I encourage customers to venture beyond the old standbys, because Zappoli’s riskier dishes are among his best. Earthy rabbit agnolotti, for example—each square of pasta is filled with a mixture of smoked loin and rib meat, braised leg and flank and mascarpone, served in the reduced braising liquid fortified with truffle oil and topped with shaved black truffles. Kabocha squash gnocchi also expands on tradition, adding squash to the potatoey pillows and serving them with sautéed squash and a wild boar ragout.
Outstanding filet mignon carpaccio was drizzled with olive oil and aged balsamic vinegar, given a dollop of olive tapenade and sprinkled with slivers of pickled red onions, capers and big crystals of black lava salt for a palpable crunch. Zappoli bumps up classic eggplant rolatini by smearing long eggplant slices with ricotta and mascarpone, rolling them up and frying them, crisping the outside while keeping the inside moist. Then he bakes the roll-ups in a tangy house marinara.
Less interesting starters included fried calamari with no hint of seasoning, served with a standard tomato sauce, and over-breaded stuffed shrimp with not enough garlicky scampi sauce.
The most enjoyable entrées we tried were perfectly pan-seared sea scallops over buttery shrimp risotto, and succulent rack of lamb in a crisp goat cheese, rosemary and chive crust. Braised in Barolo and demiglace, short ribs were sweet and tender and edged with bits of extra flavorful fat.
A butterflied, baked veal chop piccata suffered from dense breading and a tired caper and lemon sauce. Long Island Duck Two Ways delivered an invitingly moist confit leg but a dry, over-seared breast, though the blackberry compote sauce was fresh and delicious.
For dessert, house-made tiramisu gained complexity from Kahlua and Fra Angelica stirred into the mascarpone, with a pool of chocolate sauce underneath. The creaminess of a house-made, New York-style cheesecake was nicely offset by a crunchy graham cracker crust and a generous pool of fresh strawberry compote.

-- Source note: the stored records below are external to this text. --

(* ===== verification/Rpc.v ===== *)
(** * The node's RPC methods (src/node/src/rpc.rs)

The extension of the RPC server: a module into which the methods of two libraries
are merged. *)
From S2P Require Import Prelude.

(** ** Interface *)

(** jsonrpsee's modules of methods by name, and the two libraries that make them
    from the node's client and transaction pool. *)
Class RpcTypes (Client Pool : Type) := {
  RpcExtension : Type;
  RpcMethod : Type;
  RpcError : Type;
  AlreadyRegistered : string → RpcError;
  RpcExtension_new : RpcExtension;
  (** [RpcModule::merge]: the module with the methods of another one. *)
  merge : RpcExtension → RpcExtension → result RpcExtension RpcError;
  methods : RpcExtension → gmap string RpcMethod;
  (** [System::new(client, pool).into_rpc()] and
      [TransactionPayment::new(client).into_rpc()]. *)
  System_rpc : Client → Pool → RpcExtension;
  TransactionPayment_rpc : Client → RpcExtension;
}.

(** A new module is empty; modules of different methods merge into all of them; a
    method registered twice is an error that names it. *)
Class RpcLaws {Client Pool} (R : RpcTypes Client Pool) : Prop := {
  new_empty : methods RpcExtension_new = ∅;
  merge_disjoint m1 m2 :
    methods m1 ##ₘ methods m2 →
    ∃ m, merge m1 m2 = Ok m ∧ methods m = methods m1 ∪ methods m2;
  merge_conflict m1 m2 :
    ¬ methods m1 ##ₘ methods m2 →
    ∃ name, is_Some (methods m1 !! name) ∧ is_Some (methods m2 !! name) ∧
      merge m1 m2 = Err (AlreadyRegistered name);
}.

(** ** Definitions *)
Section rpc.
Context {Client Pool : Type} {R : RpcTypes Client Pool}.

Record FullDeps := mkFullDeps { deps_client : Client; deps_pool : Pool }.

Definition create_full (deps : FullDeps) : result RpcExtension RpcError :=
  let module := RpcExtension_new in
  let client := deps.(deps_client) in
  let pool := deps.(deps_pool) in
  match merge module (System_rpc client pool) with
  | Err e => Err e
  | Ok module =>
      match merge module (TransactionPayment_rpc client) with
      | Err e => Err e
      | Ok module => Ok module
      end
  end.
End rpc.
Arguments FullDeps Client Pool : clear implicits.

(** ** Properties *)
Section properties.
Context {Client Pool : Type} {R : RpcTypes Client Pool} {HR : RpcLaws R}.

(** The first merge, into the new module, keeps the methods as they are. *)
Lemma merge_new m : ∃ m', merge RpcExtension_new m = Ok m' ∧ methods m' = methods m.
Proof.
  destruct (merge_disjoint RpcExtension_new m) as (m' & Hm & He).
  { rewrite new_empty. apply map_disjoint_empty_l. }
  exists m'. split; [done|]. by rewrite He, new_empty, (left_id_L ∅ (∪)).
Qed.

(** The extension serves the account methods of the system library and the
    fee methods of the payment library, for this client and pool, and nothing
    else: it is made exactly if no method is in both, and a method in both is the
    error, by its name. *)
Theorem rpc_serves_both_modules (client : Client) (pool : Pool) :
  let sys := methods (System_rpc client pool) in
  let pay := methods (TransactionPayment_rpc client) in
  match create_full (mkFullDeps client pool) with
  | Ok module =>
      sys ##ₘ pay ∧
      ∀ name, methods module !! name = sys !! name ∨
              sys !! name = None ∧ methods module !! name = pay !! name
  | Err e =>
      ∃ name, e = AlreadyRegistered name ∧ is_Some (sys !! name) ∧ is_Some (pay !! name)
  end.
Proof.
  cbv zeta. unfold create_full. cbn.
  destruct (merge_new (System_rpc client pool)) as (m & -> & Hm). rewrite <- Hm.
  destruct (decide (methods m ##ₘ methods (TransactionPayment_rpc client))) as [Hd|Hd].
  - destruct (merge_disjoint _ _ Hd) as (m' & -> & ->). split; [done|]. intros name.
    destruct (methods m !! name) as [x|] eqn:Hx.
    + left. by apply lookup_union_Some_l.
    + right. split; [done|]. by apply lookup_union_r.
  - destruct (merge_conflict _ _ Hd) as (name & H1 & H2 & ->). by exists name.
Qed.
End properties.

(** ** An executable instance *)

(** The names two modules share. *)
Definition shared (m1 m2 : gmap string nat) : list string :=
  (map_to_list (map_zip m1 m2)).*1.

(** Modules are their methods; the client decides the methods of payments. *)
Definition TestRpc : RpcTypes (gmap string nat) (gmap string nat) := {|
  RpcExtension := gmap string nat;
  RpcMethod := nat;
  RpcError := string;
  AlreadyRegistered name := name;
  RpcExtension_new := ∅;
  merge m1 m2 := match shared m1 m2 with [] => Ok (m1 ∪ m2) | name :: _ => Err name end;
  methods m := m;
  System_rpc _ pool := pool;
  TransactionPayment_rpc client := client;
|}.

#[export] Instance TestRpcLaws : RpcLaws TestRpc.
Proof.
  assert (Hs : ∀ m1 m2 : gmap string nat, map_zip m1 m2 = ∅ ↔ m1 ##ₘ m2).
  { intros m1 m2. rewrite map_disjoint_alt, map_empty. apply forall_proper. intros i.
    rewrite map_lookup_zip_with. destruct (m1 !! i), (m2 !! i); cbn; intuition congruence. }
  split; cbn; [done| |]; unfold shared; intros m1 m2.
  - intros ->%Hs. rewrite map_to_list_empty. eauto.
  - rewrite <- Hs, <- map_to_list_empty_iff. destruct (map_to_list _) as [|[i [x y]] l] eqn:E; [done|].
    intros _. assert (Hi : map_zip m1 m2 !! i = Some (x, y)).
    { apply elem_of_map_to_list. rewrite E. left. }
    apply map_lookup_zip_Some in Hi as [H1 H2]. cbn. exists i. eauto.
Qed.

(** Two modules with a method each, and two that share one. *)
Lemma rpc_serves_both_modules_witness :
  (∃ module, create_full (R := TestRpc) (mkFullDeps {["payment_queryInfo" := 2%nat]}
       {["system_accountNextIndex" := 1%nat]}) = Ok module ∧
     (module : gmap string nat) !! "payment_queryInfo"%string = Some 2%nat) ∧
  ∃ name, create_full (R := TestRpc) (mkFullDeps {["a" := 2%nat]} {["a" := 1%nat]}) = Err name ∧
     is_Some (({["a" := 1%nat]} : gmap string nat) !! (name : string)).
Proof.
  split.
  - pose proof (rpc_serves_both_modules (R := TestRpc)
      {["payment_queryInfo" := 2%nat]} {["system_accountNextIndex" := 1%nat]}) as H.
    cbv zeta in H. eexists. split; [reflexivity|].
    destruct H as [_ Hm]. destruct (Hm "payment_queryInfo"%string) as [Hc|[_ Hc]];
      [exfalso; revert Hc; vm_compute; discriminate|]. exact Hc.
  - pose proof (rpc_serves_both_modules (R := TestRpc) {["a" := 2%nat]} {["a" := 1%nat]}) as H.
    cbv zeta in H. eexists. split; [reflexivity|].
    destruct H as (name & Hn & Hs & _). vm_compute in Hn. subst name. exact Hs.
Defined.
(* ===== verification/Effects.v ===== *)
(** * Programs that call their environment

The node's code is straight-line code over calls into libraries, files and the
network. It is modelled as a tree of such calls; a run resolves each call with
what the environment answers, and a theorem about a program holds for every
environment. *)
From S2P Require Import Prelude.

(** ** Programs *)

(** A program that calls operations [Op X], each answered by an [X]. *)
Inductive prog (Op : Type → Type) (A : Type) : Type :=
| Ret (a : A)
| Vis (X : Type) (op : Op X) (k : X → prog Op A).
Arguments Ret {Op A} a.
Arguments Vis {Op A X} op k.

(** How a Rust function ends: with a value, an error, or a panic. *)
Inductive outcome (E A : Type) : Type :=
| Done (a : A)
| Fail (e : E)
| Panic (msg : string).
Arguments Done {E A} a.
Arguments Fail {E A} e.
Arguments Panic {E A} msg.

Section monad.
Context {Op : Type → Type}.

Fixpoint prog_bind {A B} (f : A → prog Op B) (p : prog Op A) : prog Op B :=
  match p with
  | Ret a => f a
  | Vis op k => Vis op (λ x, prog_bind f (k x))
  end.

(** Programs that may leave early through [?] or a panic. *)
Definition io (E A : Type) : Type := prog Op (outcome E A).

#[export] Instance io_ret E : MRet (io E) := λ A a, Ret (Done a).
#[export] Instance io_bind E : MBind (io E) := λ A B f p,
  prog_bind (λ o,
    match o with
    | Done a => f a
    | Fail e => Ret (Fail e)
    | Panic msg => Ret (Panic msg)
    end) p.

(** A call of the environment. *)
Definition perform {E X} (op : Op X) : io E X := Vis op (λ x, Ret (Done x)).

(** [result?] and [result.map_err(f)?]. *)
Definition try_with {E E' A} (f : E' → E) (r : result A E') : io E A :=
  Ret (match r with Ok a => Done a | Err e => Fail (f e) end).
(** [option.expect(msg)]. *)
Definition expect_some {E A} (o : option A) (msg : string) : io E A :=
  Ret (match o with Some a => Done a | None => Panic msg end).
(** A sub-program with another error type, its error converted by [?]. *)
Definition convert_err {E E' A} (f : E' → E) (p : io E' A) : io E A :=
  prog_bind (λ o,
    Ret (match o with
         | Done a => Done a
         | Fail e => Fail (f e)
         | Panic msg => Panic msg
         end)) p.
End monad.
Arguments io : clear implicits.

(** ** Runs *)
Section runs.
Context {Op : Type → Type}.

(** A call and its answer. *)
Inductive event : Type := Ev (X : Type) (op : Op X) (x : X).

(** An environment answers a call from the history of calls. *)
Definition environment : Type := ∀ X, Op X → list event → X.

Fixpoint run {A} (h : environment) (p : prog Op A) (tr : list event) : list event * A :=
  match p with
  | Ret a => (tr, a)
  | Vis op k => let x := h _ op tr in run h (k x) (tr ++ [Ev _ op x])
  end.

(** [Q] holds of the trace and the value of every run that continues [tr]. *)
Fixpoint always {A} (p : prog Op A) (tr : list event) (Q : list event → A → Prop) : Prop :=
  match p with
  | Ret a => Q tr a
  | Vis op k => ∀ x, always (k x) (tr ++ [Ev _ op x]) Q
  end.

Lemma always_run {A} (p : prog Op A) h tr Q : always p tr Q → Q (run h p tr).1 (run h p tr).2.
Proof. revert tr. induction p as [a|X op k IH]; intros tr; [done|]. intros H. apply IH, H. Qed.

Lemma always_mono {A} (p : prog Op A) tr (Q Q' : list event → A → Prop) :
  (∀ tr a, Q tr a → Q' tr a) → always p tr Q → always p tr Q'.
Proof.
  intros HQ. revert tr. induction p as [a|X op k IH]; intros tr; cbn; [apply HQ|].
  intros H x. by apply IH.
Qed.

Lemma always_true {A} (p : prog Op A) tr : always p tr (λ _ _, True).
Proof. revert tr. induction p as [a|X op k IH]; intros tr; cbn; [done|]. intros x. apply IH. Qed.

Lemma always_bind {A B} (f : A → prog Op B) p tr (Q : list event → B → Prop) :
  always (prog_bind f p) tr Q ↔ always p tr (λ tr' a, always (f a) tr' Q).
Proof.
  revert tr. induction p as [a|X op k IH]; intros tr; cbn; [done|].
  by setoid_rewrite IH.
Qed.

(** A run only extends its history. *)
Lemma always_extends {A} (p : prog Op A) tr : always p tr (λ tr' _, tr `prefix_of` tr').
Proof.
  revert tr. induction p as [a|X op k IH]; intros tr; cbn; [done|].
  intros x. eapply always_mono; [|apply IH]. cbn. intros tr' _ Hp.
  etrans; [|exact Hp]. by apply prefix_app_r.
Qed.
End runs.
Arguments event : clear implicits.
Arguments environment : clear implicits.

(** ** Programs over part of the environment *)
Section lift.
Context {Op Op' : Type → Type} (inj : ∀ X, Op X → Op' X).

Fixpoint lift {A} (p : prog Op A) : prog Op' A :=
  match p with
  | Ret a => Ret a
  | Vis op k => Vis (inj _ op) (λ x, lift (k x))
  end.

Definition lift_event (e : event Op) : event Op' :=
  match e with Ev X op x => Ev X (inj X op) x end.

(** What always holds of a program holds of it lifted. *)
Lemma always_lift {A} (p : prog Op A) tr tr0 (Q : list (event Op) → A → Prop) :
  always p tr Q →
  always (lift p) (tr0 ++ (lift_event <$> tr))
    (λ tr' a, ∃ tr1, tr' = tr0 ++ (lift_event <$> tr1) ∧ Q tr1 a).
Proof.
  revert tr. induction p as [a|X op k IH]; intros tr; cbn; [by eauto|].
  intros H x. specialize (IH x _ (H x)). by rewrite fmap_app, app_assoc in IH.
Qed.

Lemma always_lift_nil {A} (p : prog Op A) tr0 (Q : list (event Op) → A → Prop) :
  always p [] Q →
  always (lift p) tr0 (λ tr' a, ∃ tr1, tr' = tr0 ++ (lift_event <$> tr1) ∧ Q tr1 a).
Proof. intros H. apply (always_lift p [] tr0 Q) in H. by rewrite app_nil_r in H. Qed.
End lift.

(** ** Rules for runs *)
Section rules.
Context {Op : Type → Type} {E : Type}.
Implicit Types tr : list (event Op).

Lemma always_ret {A} (o : outcome E A) tr Q : always (Ret (Op := Op) o) tr Q ↔ Q tr o.
Proof. done. Qed.

Lemma always_mret {A} (a : A) tr Q : always (mret a : io Op E A) tr Q ↔ Q tr (Done a).
Proof. done. Qed.

Lemma always_io_bind {A B} (m : io Op E A) (f : A → io Op E B) tr Q :
  always (m ≫= f) tr Q ↔
  always m tr (λ tr' o,
    match o with
    | Done a => always (f a) tr' Q
    | Fail e => Q tr' (Fail e)
    | Panic msg => Q tr' (Panic msg)
    end).
Proof.
  unfold mbind, io_bind. rewrite always_bind.
  split; apply always_mono; intros ? []; done.
Qed.

Lemma always_perform {X} (op : Op X) tr (Q : list (event Op) → outcome E X → Prop) :
  always (perform op) tr Q ↔ ∀ x, Q (tr ++ [Ev _ op x]) (Done x).
Proof. done. Qed.

Lemma always_try_with {E' A} (f : E' → E) (r : result A E') tr Q :
  always (try_with (Op := Op) f r) tr Q ↔
  Q tr (match r with Ok a => Done a | Err e => Fail (f e) end).
Proof. done. Qed.

Lemma always_convert_err {E' A} (f : E' → E) (p : io Op E' A) tr Q :
  always (convert_err f p) tr Q ↔
  always p tr (λ tr' o, Q tr' (match o with
                              | Done a => Done a
                              | Fail e => Fail (f e)
                              | Panic msg => Panic msg
                              end)).
Proof. unfold convert_err. by rewrite always_bind. Qed.
End rules.

Create Rewrite HintDb always.
#[export] Hint Rewrite @always_ret @always_mret @always_io_bind @always_perform @always_try_with
  @always_convert_err : always.

(** ** Symbolic runs *)

(** Proofs about programs run them symbolically: each call is answered by an
    arbitrary value, and each branch on an answer is explored. *)
Ltac explore :=
  repeat first
    [ progress cbn
    | match goal with
      | |- ∀ _, _ => intros ?
      | |- context [match ?x with _ => _ end] =>
          lazymatch x with context [match _ with _ => _ end] => fail | _ => destruct x eqn:? end
      end ].
Definition new_partial (config : Configuration) : service_io Service :=
  telemetry ←
    match active_endpoints config with
    | None => mret None
    | Some endpoints =>
        r ← perform (TelemetryWorker_new 16);
        worker ← try_with from_telemetry_error r;
        telemetry ← perform (new_telemetry worker endpoints);
        mret (Some (worker, telemetry))
    end;
  let heap_pages := heap_strategy config in
  let executor := executor_build config heap_pages heap_pages in
  parts ← perform (new_full_parts_record_import config
    ((λ t : TelemetryWorker * Telemetry, telemetry_handle t.2) <$> telemetry) executor true);
  '(client, backend, keystore_container, task_manager) ← try_with id parts;
  let telemetry_worker_handle :=
    (λ t : TelemetryWorker * Telemetry, worker_handle t.1) <$> telemetry in
  telemetry ←
    match telemetry with
    | Some (worker, telemetry) =>
        perform (spawn_telemetry task_manager worker);; mret (Some telemetry)
    | None => mret None
    end;
  transaction_pool ← perform (new_transaction_pool config (role_is_authority config)
    task_manager client);
  let block_import := block_import_new client backend in
  import_queue ← build_import_queue client block_import config
    (telemetry_handle <$> telemetry) task_manager;
  mret (mkService client backend import_queue keystore_container task_manager
          transaction_pool block_import telemetry telemetry_worker_handle).

Definition start_consensus (client : Client) (backend : Backend)
    (block_import : ParachainBlockImport) (telemetry : option TelemetryHandle)
    (task_manager : TaskManager) (relay_chain_interface : RelayChainInterface)
    (transaction_pool : TransactionPool) (keystore : Keystore)
    (relay_chain_slot_duration_millis : N) (para_id : ParaId)
    (collator_key : CollatorPair) (overseer_handle : OverseerHandle)
    (announce_through : SyncService) : service_io unit :=
  let params := mkAuraParams block_import client backend relay_chain_interface keystore
    collator_key para_id overseer_handle relay_chain_slot_duration_millis
    transaction_pool telemetry task_manager announce_through 2000 false in
  perform (spawn_aura params);;
  mret ().

(** The hardware check: its failure only warns, and only a collator. *)
Definition report_hwbench (validator : bool) (telemetry : option Telemetry)
    (hwbench : HwBench) : service_io unit :=
  perform (print_hwbench hwbench);;
  checked ← perform (check_hardware hwbench);
  match checked with
  | Err err => if validator then perform (log_warn err) else mret ()
  | Ok _ => mret ()
  end;;
  match telemetry with
  | Some telemetry =>
      perform (spawn_hwbench_telemetry (telemetry_handle telemetry) hwbench)
  | None => mret ()
  end.

(** The closure that makes the RPC extension, called once a server starts. *)
Definition rpc_builder (client : Client) (transaction_pool : TransactionPool) :
    unit → result RpcExtension ServiceError := λ _,
  let deps := mkFullDeps client transaction_pool in
  match create_full deps with
  | Ok module => Ok module
  | Err e => Err (from_rpc_error e)
  end.

(** The end of the start-up: the relay-chain tasks, authoring, the network. *)
Definition finish_start (params : Service) (relay_chain_interface : RelayChainInterface)
    (collator_key : option CollatorPair) (para_id : ParaId) (validator : bool)
    (network_starter : NetworkStarter) (sync_service : SyncService) :
    service_io (TaskManager * Client) :=
  let client := params.(sv_client) in
  let backend := params.(sv_backend) in
  let task_manager := params.(sv_task_manager) in
  let transaction_pool := params.(sv_transaction_pool) in
  let relay_chain_slot_duration_millis := 6 * 1000 in
  overseer ← perform (get_overseer_handle relay_chain_interface);
  overseer_handle ← try_with Application overseer;
  started ← perform (start_relay_chain_tasks client para_id relay_chain_interface
    (if validator then Collator else FullNode)
    (import_queue_service params.(sv_import_queue))
    relay_chain_slot_duration_millis overseer_handle sync_service task_manager);
  try_with id started;;
  (if validator then
     collator_key ← expect_some collator_key "Command line arguments do not allow this. qed";
     start_consensus client backend params.(sv_block_import)
       (telemetry_handle <$> params.(sv_telemetry)) task_manager relay_chain_interface
       transaction_pool params.(sv_keystore) relay_chain_slot_duration_millis para_id
       collator_key overseer_handle sync_service
   else mret ());;
  perform (start_network network_starter);;
  mret (task_manager, client).

Definition start_parachain_node (parachain_config polkadot_config : Configuration)
    (collator_options : CollatorOptions) (para_id : ParaId) (hwbench : option HwBench) :
    service_io (TaskManager * Client) :=
  let parachain_config := prepare_node_config parachain_config in
  params ← new_partial parachain_config;
  let client := params.(sv_client) in
  let backend := params.(sv_backend) in
  let task_manager := params.(sv_task_manager) in
  relay ← perform (build_relay_chain_interface polkadot_config parachain_config
    params.(sv_telemetry_worker_handle) task_manager collator_options hwbench);
  '(relay_chain_interface, collator_key) ← try_with Application relay;
  let validator := role_is_authority parachain_config in
  let transaction_pool := params.(sv_transaction_pool) in
  net ← perform (build_network parachain_config client transaction_pool para_id
    relay_chain_interface params.(sv_import_queue) Resistant);
  '(network, system_rpc_tx, tx_handler_controller, network_starter, sync_service)
    ← try_with id net;
  (if offchain_worker_enabled parachain_config
   then perform (spawn_offchain_workers client params.(sv_keystore) backend
          transaction_pool network (role_is_authority parachain_config) false)
   else mret ());;
  spawned ← perform (spawn_tasks parachain_config client transaction_pool
    params.(sv_keystore) backend network sync_service system_rpc_tx tx_handler_controller
    params.(sv_telemetry) task_manager (rpc_builder client transaction_pool));
  try_with id spawned;;
  match hwbench with
  | Some hwbench => report_hwbench validator params.(sv_telemetry) hwbench
  | None => mret ()
  end;;
  finish_start params relay_chain_interface collator_key para_id validator network_starter
    sync_service.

Too many pecan pies are cloyingly sweet, but that unfortunate tendency was smartly corralled in Tre Amici’s flaky-crust version by the simple addition of blood orange zest and a
little juice.
Like the menu, the 120-seat dining room, proficiently run by Paul Zappoli, also a Palmer alumnus, is gradually being redefined. The recent addition of thick white curtains and planters helpfully divided the vast square space into more intimate zones.